The problem: In the records that follow, count each line where the string "Import" occurs. Provide the total and no other text.

The data:
▼
(** An inbound message is republished to all subscribers under
    [message_<id>] with sender, body and timestamp as the engine gave
    them, the sender normalized as [phoneNumber], and as [myNumber] the
    account of the session if the client is ready and [undefined] if it
    is not. Both copies do the same; the registry is not consulted, so
    this holds also for a client that is no longer registered. *)
Theorem inbound_republished copy st client c message :
  heap st !! client = Some c ->
  step copy (Incoming client message) st =
    Some (with_effects st
            [ConsoleLog [LStr ("[" +:+ client_id c +:+ "] Message received:");
                         LStr (msg_body message)];
             IoEmit ("message_" +:+ client_id c)
               (PInbound {| in_from := msg_from message;
                            in_body := msg_body message;
                            in_timestamp := msg_timestamp message;
                            in_phoneNumber := formattedNumber (msg_from message);
                            in_myNumber := wid_user <$> info c |})]).
Proof.
  intros Hc. destruct copy; unfold_handlers; rewrite Hc; simpl;
    unfold info_of; rewrite Hc; simpl; f_equal; unfold with_effects, inbound; simpl;
    by rewrite <- app_assoc.
Qed.

(** X19. The [ready] event announces the account that the engine has just
    stored, and a message that arrives afterwards carries the same
    account as [myNumber]. *)
Theorem ready_then_message copy st client c i message :
  heap st !! client = Some c ->
  exists st1 st2,
    step copy (Ready client i) st = Some st1 /\
    new_effects st st1 =
      [ConsoleLog [LStr ("[" +:+ client_id c +:+ "] Client is ready!")];
       IoEmit ("ready_" +:+ client_id c) (PUser (Some (wid_user i)))] /\
    step copy (Incoming client message) st1 = Some st2 /\
    exists m, IoEmit ("message_" +:+ client_id c) (PInbound m) ∈ new_effects st1 st2 /\
              in_myNumber m = Some (wid_user i).
Proof.
  intros Hc.
  assert (exists st1, step copy (Ready client i) st = Some st1 /\
            heap st1 !! client = Some {| client_id := client_id c; info := Some i |} /\
            new_effects st st1 =
              [ConsoleLog [LStr ("[" +:+ client_id c +:+ "] Client is ready!")];
               IoEmit ("ready_" +:+ client_id c) (PUser (Some (wid_user i)))])
    as (st1 & Hstep1 & Hc1 & Hnew).
  { unfold_handlers. rewrite Hc. simpl. unfold info_of. simpl.
    rewrite list_lookup_alter_eq, Hc. simpl. eexists. split_and!; [reflexivity | |].
    - simpl. by rewrite list_lookup_alter_eq, Hc.
    - by tidy_out. }
  exists st1. eexists. split_and!; [done | done | by apply inbound_republished |].
  eexists. split; [tidy_out; apply list_elem_of_further, list_elem_of_here | reflexivity].
Qed.

Lemma ready_then_message_witness :
  exists st1 st2,
    step Second (Ready 0 {| wid_user := "4915" |}) (after Second [CreateSession "s1" "A" None])
      = Some st1 /\
    new_effects (after Second [CreateSession "s1" "A" None]) st1 =
      [ConsoleLog [LStr "[A] Client is ready!"]; IoEmit "ready_A" (PUser (Some "4915"))] /\
    step Second (Incoming 0 {| msg_id := "m"; msg_body := "hello"; msg_from := "1555";
                               msg_timestamp := 7 |}) st1 = Some st2 /\
    exists m, IoEmit "message_A" (PInbound m) ∈ new_effects st1 st2 /\
              in_myNumber m = Some "4915".
Proof.
  apply (ready_then_message Second (after Second [CreateSession "s1" "A" None]) 0
           {| client_id := "A"; info := None |} {| wid_user := "4915" |}).
  reflexivity.
Defined.
(** * Link-resolution core of the URL shortener

    A shallow embedding of the Django application under [shortener/]:
    the [URL] and [Click] models (models.py), the redirect view
    (views.py), the creation and password forms (forms.py), the
    user-agent parser (utils.py) and the statistics endpoint
    (api/views.py), with the properties of the specification stated
    and settled against them.

    Conventions of the embedding.
    - A Python [str] is a Rocq [string]; a character is a code point
      below 256.  The character tables ([isalnum], [isspace], [lower])
      are Python's for that range.
    - A [datetime] is a number of seconds ([Z]); [timezone.now()] reads
      the [now] field of the environment, the same reading for every
      call made while one request is served.
    - A database table is the list of its rows in insertion order.
      Every [save()] and [create()] is committed when it returns
      (Django's autocommit), so the rows written before an exception
      stay written.
    - An uncaught exception is a [Raise] outcome; Django answers it with
      status 500, except [Http404], which it answers with 404. *)

From Stdlib Require Import ZArith NArith List Ascii String Bool Lia.
From Stdlib Require Import Permutation Sorted DecimalString DecimalN.
From stdpp Require Import base option list sorting strings gmap.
▲
Completed task: 3